La tensión se convirtió en carcajada. Todos, los militares reían y se burlaban de su compañero. El sargento se acercó y ordenó a aquel soldado que regalara su casco al niño. Felizmente, todo había acabado y yo todavía no era consciente del valioso documento gráfico que acababa de tomar.”

Así lo contaba Lewis Nikan. Pero lo cierto es que el pequeño Nazario salió corriendo con el casco entre las manos y se metió en su casa para enseñárselo a su madre: “Mama, mama, ya he encontrado el orinal, me lo había quitado un señor”.
Hacía algo menos de un año que el pequeño Nazario e Itzel, su madre, habían ido a visitar a la tía Marieta a Itocal. Recordaba la larga caminata hasta San Fernando para coger el bus hasta la capital del Departamento. Recordaba también el autobús como lo más grande que jamás había visto. Tras dos largas horas de viaje, llegaron a la capital. Una señora, que a Nazario le pareció enorme, les esperaba en medio de la calle, entre el bullicio de bolsas, cestas y maletas, de la multitud de viajeros que llegaban o partían. Aquella ciudad nada tenía que ver con su pueblo. Allí las casas hacían que la selva se abriera, casi desapareciera.
Al llegar a casa de Marieta, ya era casi de noche - Aquí no se hace pis en la calle, aquí se hace pis en el orinal. Ten Nazario este es el tuyo - le dijo la tía. Aquella especie de taza gigante cautivó a Nazario.

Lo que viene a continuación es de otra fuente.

Lemma inv_step (st : t * GameState.state) (o : op) :
  inv (fst st) -> inv (fst (fst (step sqrt st o))).
Proof.
  destruct st as [p gs]. intros (Hx & Hv & He). cbn [fst snd] in *.
  destruct o as [|tgt|delta i| | |k]; cbn [step fst snd].
  - exact (conj Hx (conj Hv He)).
  - unfold throwEnvelope.
    destruct (Qgtb (_throwCooldown p) 0); [exact (conj Hx (conj Hv He))|].
    destruct (GameState.gameOver gs); [exact (conj Hx (conj Hv He))|].
    cbn [fst]. unfold inv. cbn [position visible envelopes].
    split; [exact Hx|]. split; [exact Hv|].
    apply Forall_app. split; [exact He|].
    constructor; [|constructor]. cbn. unfold ENVELOPE.MAX_DISTANCE. lra.
  - unfold update.
    destruct (ready p); cbn [negb]; [|exact (conj Hx (conj Hv He))].
    destruct (GameState.updateComboTimer (delta * 1000)
                (Player.increase_speed delta gs)) as [expired gs2].
    cbn [fst]. unfold inv, isInvincible.
    cbn [position visible envelopes damage Vector3.x].
    split; [|split].
    + destruct (steer i =? 0); [exact Hx|apply clamp_bounds].
    + intros Hinv. unfold isInvincible in Hv.
      unfold Player.tick_invincibility in *.
      destruct (Qgtb (Player._invincibleTimer (damage p)) 0) eqn:E.
      * cbn [Player._invincibleTimer] in *.
        assert (Hle : Qleb (Player._invincibleTimer (damage p) - delta) 0
                      = true).
        { apply Qleb_le. apply Qgtb_le. exact Hinv. }
        now rewrite Hle.
      * now apply Hv.
    + eapply Forall_impl; [apply flying_in_range|].
      intros e [_ H]. exact H.
  - unfold takeDamage.
    destruct (Player.takeDamage (damage p) gs) as [[d gs1] evs] eqn:E.
    cbn [fst]. unfold inv, isInvincible.
    cbn [position visible envelopes damage].
    split; [exact Hx|]. split; [|exact He].
    intros Hinv. apply Hv. unfold isInvincible.
    pose proof (takeDamage_timer (damage p) gs) as Ht.
    rewrite E in Ht. cbn [fst] in Ht. rewrite <- (Ht Hinv). exact Hinv.
  - unfold inv, reset, isInvincible. cbn.
    unfold STREET.LANE_MIN, STREET.LANE_MAX, PLAYER.START_X.
    split; [lra|]. split; [reflexivity|constructor].
  - unfold inv, isInvincible. cbn [position visible envelopes damage].
    split; [exact Hx|]. split; [exact Hv|].
    destruct (envelopes p !! k) as [e|] eqn:Ek; [|exact He].
    apply Forall_insert; [exact He|].
    rewrite Forall_lookup in He. exact (He k e Ek).
Qed.

Lemma inv_run (ops : list op) :
  forall st : t * GameState.state,
    inv (fst st) -> inv (fst (fst (run sqrt ops st))).
Proof.
  induction ops as [|o rest IH]; intros st Hinv; cbn [run fst]; [exact Hinv|].
  pose proof (inv_step st o Hinv) as H1.
  destruct (step sqrt st o) as [[p gs] evs]. cbn [fst] in H1.
  specialize (IH (p, gs) H1).
  destruct (run sqrt rest (p, gs)) as [[p' gs'] evs']. exact IH.
Qed.

(** X11 (gameplay/Player.js).  Whatever is done to a player after its
    construction (frames with any input and frame time, throws, damage,
    [reset()]), it stays between the street boundaries [LANE_MIN] and
    [LANE_MAX], and it is visible whenever it is not invincible: the
    flashing never leaves it hidden. *)
Theorem player_stays_on_street_and_reappears (ops : list op)
  (gs : GameState.state) :
  (STREET.LANE_MIN
   <= Vector3.x (position (fst (fst (run sqrt ops (new, gs)))))
   <= STREET.LANE_MAX)%Q
  /\ (isInvincible (fst (fst (run sqrt ops (new, gs)))) = false ->
      visible (fst (fst (run sqrt ops (new, gs)))) = true).
Proof.
  assert (H : inv (fst (fst (run sqrt ops (new, gs))))).
  { apply inv_run. unfold inv, isInvincible. cbn.
    unfold STREET.LANE_MIN, STREET.LANE_MAX, PLAYER.START_X.
    split; [lra|]. split; [reflexivity|constructor]. }
  destruct H as (Hx & Hv & _). split; assumption.
Qed.

(** X12 (gameplay/Player.js, entities/Envelope.js).  Every envelope in
    [player.envelopes] has travelled less than [MAX_DISTANCE], at every
    point of the player's life; and right after an [update] of a loaded
    player the list holds live envelopes only. *)
Theorem envelopes_in_flight_are_in_range (ops : list op)
  (gs : GameState.state) (delta : Q) (i : input) :
  Forall (fun e => (Envelope.distanceTraveled e < ENVELOPE.MAX_DISTANCE)%Q)
         (envelopes (fst (fst (run sqrt ops (new, gs)))))
  /\ (ready (fst (fst (run sqrt ops (new, gs)))) = true ->
      Forall (fun e => Envelope.alive e = true)
             (envelopes
                (fst (fst (update delta i
                             (fst (fst (run sqrt ops (new, gs))))
                             (snd (fst (run sqrt ops (new, gs))))))))).
Proof.
  split.
  - assert (H : inv (fst (fst (run sqrt ops (new, gs))))).
    { apply inv_run. unfold inv, isInvincible. cbn.
      unfold STREET.LANE_MIN, STREET.LANE_MAX, PLAYER.START_X.
      split; [lra|]. split; [reflexivity|constructor]. }
    destruct H as (_ & _ & H). exact H.
  - intros Hr. unfold update. rewrite Hr. cbn [negb].
    destruct (GameState.updateComboTimer _ _) as [expired gs2].
    cbn [fst envelopes].
    eapply Forall_impl; [apply flying_in_range|].
    intros e [H _]. exact H.
Qed.

Lemma count_thrown_app (l1 l2 : list notice) :
  count_thrown (l1 ++ l2) = count_thrown l1 + count_thrown l2.
Proof.
  unfold count_thrown. rewrite List.filter_app, length_app. lia.
Qed.

Lemma increase_speed_totalThrown (d : Q) (gs : GameState.state) :
  GameState.totalThrown (Player.increase_speed d gs)
  = GameState.totalThrown gs.
Proof.
  unfold Player.increase_speed.
  destruct (Qltb (GameState.currentSpeed gs) GAMEPLAY.MAX_SPEED); reflexivity.
Qed.

Lemma updateComboTimer_totalThrown (d : Q) (gs : GameState.state) :
  GameState.totalThrown (snd (GameState.updateComboTimer d gs))
  = GameState.totalThrown gs.
Proof.
  unfold GameState.updateComboTimer.
  destruct ((0 <? GameState.combo gs) && Qgtb (GameState._comboTimer gs) 0);
    [|reflexivity].
  cbn [GameState.set_comboTimer GameState._comboTimer].
  destruct (Qleb (GameState._comboTimer gs - d) 0); reflexivity.
Qed.

Lemma takeDamage_totalThrown (d : Player.t) (gs : GameState.state) :
  GameState.totalThrown (snd (fst (Player.takeDamage d gs)))
  = GameState.totalThrown gs
  /\ count_thrown (map Published (snd (Player.takeDamage d gs))) = 0.
Proof.
  unfold Player.takeDamage.
  destruct (Qgtb (Player._invincibleTimer d) 0); [split; reflexivity|].
  unfold GameState.loseLife. cbv zeta. cbn iota.
  destruct (GameState.lives gs - 1 <=? 0); split; reflexivity.
Qed.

El color verde como el de la selva y la decoración de hojas, le parecieron preciosas.
Tal fue la atracción que el orinal causó en el niño, que al regresar a su casa se negó a soltarlo, repitiendo que se lo había dado la tía. Así que la tía Marieta dijo que no importaba, que se lo llevara ¡Faltaría más! ¡Angelito!
En el autobús llevaba una amplia sonrisa abrazado a su orinal. Y en su pueblecito tampoco lo soltaba nunca. Lo malo era que a veces iba lleno de orina y su madre le regañaba porque lo ponía todo perdido y le repetía que hiciera pis en la calle como todos sus hermanos.
Una tarde, mientras el pequeño Nazario dormía, su hermana mayor cogió el orinal y lo tiró a la selva lo más lejos posible para que no lo encontrara. Los primeros días se los pasó llorando y repitiendo sin cesar: “Mama, quiero pis, mama, quiero pis”. Pero pronto se le olvidó.
Hasta aquel día en que Lewis Nikan y los soldados aparecieron por su pueblo. Tumbado en el suelo de su casa miraba pasar a los militares a través de las rendijas, pero sólo los veía de cintura para abajo, Nazario nunca había visto soldados. De pronto el que pasaba por su campo visual, se agachó y al niño se le abrieron los ojos como platos - Mi orinal - pensó Nazario.
Abrió la puerta, se acercó al borde de las escaleras, se bajó ligeramente el pantalón y se puso a orinar sobre el casco de aquel soldado diciendo: “Mama, quiero pis”. Ni siquiera notó el fogonazo de un flash. Luego empezaron a oírse voces primero y carcajadas después. Él no paraba de repetir: “Quiero pis mama, quiero pis” señalando con su dedo el casco del militar.
Su insistencia fue recompensada. Aquel soldado le devolvió lo que Nazario pensaba que era su orinal. Más tarde se dio cuenta que no era el suyo, sólo era parecido, le faltaba el asa, pero se podía agarrar igual de bien por una cinta que tenía.
Lo cierto es que Lewis Nikan confundió la palabra castellana “pis” con la inglesa “peace” que se pronuncian igual pero que significa paz.
Nazario nunca supo que gracias a esta sencilla historia se hizo famoso, ni falta que le hacía. Con el casco del soldado en la mano, corrió a meterse dentro de la casa y con una sonrisa de oreja a oreja se puso a mear dentro del casco.

En Arévalo, del 16 al 31 de octubre de 2009.

Relato de: Luis José Martín García-Sancho.